D’une part la conscience apparaît donc en face d’une contrariété, d’un déficit. Mais d’autre part M. Bergson tend à faire de la conscience la réalité unique, à l’identifier avec cet absolu qu’il appelle l’élan vital. La matière se définit comme une conscience annulée « où tout se compense et se neutralise », l’automatisme est une conscience endormie, et la conscience positive apparaît ou reparaît quand il y a possibilité d’un choix. « Conscience ou supra-conscience est la fusée dont les débris éteints retombent en matière ; conscience encore est ce qui subsiste de la fusée même, traversant les débris et les illuminant en organismes[1] ». Il faut donc admettre à l’origine une supra-conscience.

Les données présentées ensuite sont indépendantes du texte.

(** A commit that is the last fact of its run, with an action nobody has decided yet. *)
Record undecided commit (action : Action) run w : Prop := {
  ud_run : ac_run_id commit = run;
  ud_action : ac_action commit = Some action;
  ud_facts : _assert_no_derived_diagnostic_authority_input commit = Ret tt;
  ud_last : last_offset commit = Ret (Z.of_nat (length (run_events (aw_log w) run)));
  ud_new : fingerprint_of commit (Z.of_nat (length (run_events (aw_log w) run))) ∉ aw_fingerprints w;
  ud_synced : synced w;
  ud_tidy : tidy (aw_log w) run;
  ud_room : has_room (aw_log w) run
}.

Lemma process_recorded commit action run w : services_answer -> undecided commit action run w ->
  let o := Z.of_nat (length (run_events (aw_log w) run)) in
  exists res w' evs, process_action_commit config ports commit w = (res, w') /\
    run_events (aw_log w') run = run_events (aw_log w) run ++ evs /\
    recorded_as run o (ap_run_turn ports (turn_input run o) action (aw_rest w)).1 res evs /\
    aw_actor w' = set_last_projection (current (aw_log w) run) (aw_actor w) /\
    aw_fingerprints w' = aw_fingerprints w ++ [fingerprint_of commit o] /\
    aw_turns w' = aw_turns w ++ [(fingerprint_of commit o, turn_input run o)] /\
    synced w' /\ tidy (aw_log w') run /\ has_room (aw_log w') run.
Proof.
  intros Hsa [Hrun Ha Hd Hl Hn Hs Ht Hr] o.
  destruct (process_current commit o run w Hrun Hd Hl Hs Ht eq_refl) as (cache & Hp & Hok). rewrite Hp. unfold decide_once.
  set (f := fingerprint_of commit o) in *. fold (attempt commit f o). rewrite Ha.
  set (w1 := mkAW (set_last_projection (current (aw_log w) run) (aw_actor w)) (aw_log w) cache (aw_fingerprints w ++ [f]) (aw_turns w) (aw_rest w)).
  assert (forall w0 : aworld T, aw_fingerprints w0 = aw_fingerprints w ->
    on_fingerprints (InMemoryDecisionDeduper.seen f) w0 = (Ret false, w0) /\
    on_fingerprints (InMemoryDecisionDeduper.mark f) w0 =
      (Ret tt, mkAW (aw_actor w0) (aw_log w0) (aw_cache w0) (aw_fingerprints w ++ [f]) (aw_turns w0) (aw_rest w0))) as Hfp.
  { intros w0 Hw0. unfold on_fingerprints, py_zoom, InMemoryDecisionDeduper.seen, InMemoryDecisionDeduper.mark, py_modify.
    cbv [mbind PyM_bind py_get mret PyM_ret]. rewrite Hw0. rewrite bool_decide_eq_false_2, decide_False by exact Hn.
    split; [|done]. f_equal. rewrite <-Hw0. by destruct w0. }
  match goal with |- context [mbind _ _ ?w0] => destruct (Hfp w0 eq_refl) as [Hseen Hmark] end.
  erewrite bind_step by exact Hseen. cbv beta iota. erewrite bind_step by exact Hmark. cbn [aw_actor aw_log aw_cache aw_turns aw_rest]. fold w1.
  destruct (attempt_recorded commit f o action (current (aw_log w) run) w1 Hsa) as (res & w' & evs & Hatt & Hg & Hrec);
    [exact Hok|by rewrite Hrun|by rewrite Hrun|].
  unfold attempt in Hatt. rewrite Hatt. rewrite Hrun in *. exists res, w', evs. destruct Hg as ((Hac & _ & Hf & Htu) & Hs' & Hr' & He).
  split_and!; [done|exact He|exact Hrec|exact Hac|exact Hf|exact Htu|done| |done].
  by eapply (recorded_tidy (aw_log w)); [| |exact Hrec|exact He].
Qed.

Comme il y a d’autant plus de conscience chez un être « qu’une plus grande latitude de choix lui est laissée et qu’une somme plus considérable d’action lui est départie », choix et action doivent donc appartenir éminemment à la supra-conscience. M. Bergson se contente d’indiquer cette supra-conscience, analogue comme principe cosmique à la Volonté de Schopenhauer ou à l’Inconscient de Hartmann. Peut-être certains moments d’extase, comme celle de Plotin, certains élans religieux et mystiques, certains états de grâce de la création artistique pourraient-ils nous en donner une idée ou un sentiment. Mais ces états sont des états de plénitude, alors que la conscience implique des possibles irréalisés, un désir d’être, un déficit. C’est donc bien à la Volonté de Schopenhauer qu’il nous faut en dernière analyse nous arrêter. « L’élan de vie dont nous parlons consiste en somme dans une exigence de création. Il ne peut créer absolument, parce qu’il rencontre devant lui la matière, c’est-à-dire le mouvement inverse du sien[2]. » Le déficit et l’obstacle contre lesquels jaillissent la conscience ou la supra-conscience serait donc la matière. Mais s’il test vrai que la vie prenne son essor au moment même où, par l’effet d’un mouvement inverse, la matière nébulaire apparaît[3] », était-ce supra-conscience ou inconscience qui existaient avant qu’apparussent la vie et son inversion matérielle ? Nous retrouverons plus tard ces difficultés, auxquelles M, Bergson ne semble encore proposer que des solutions hypothétiques et vaporeuses.

  1. L’Évolution Créatrice, p. 283.
  2. Id., p. 273.
  3. Id., p. 279.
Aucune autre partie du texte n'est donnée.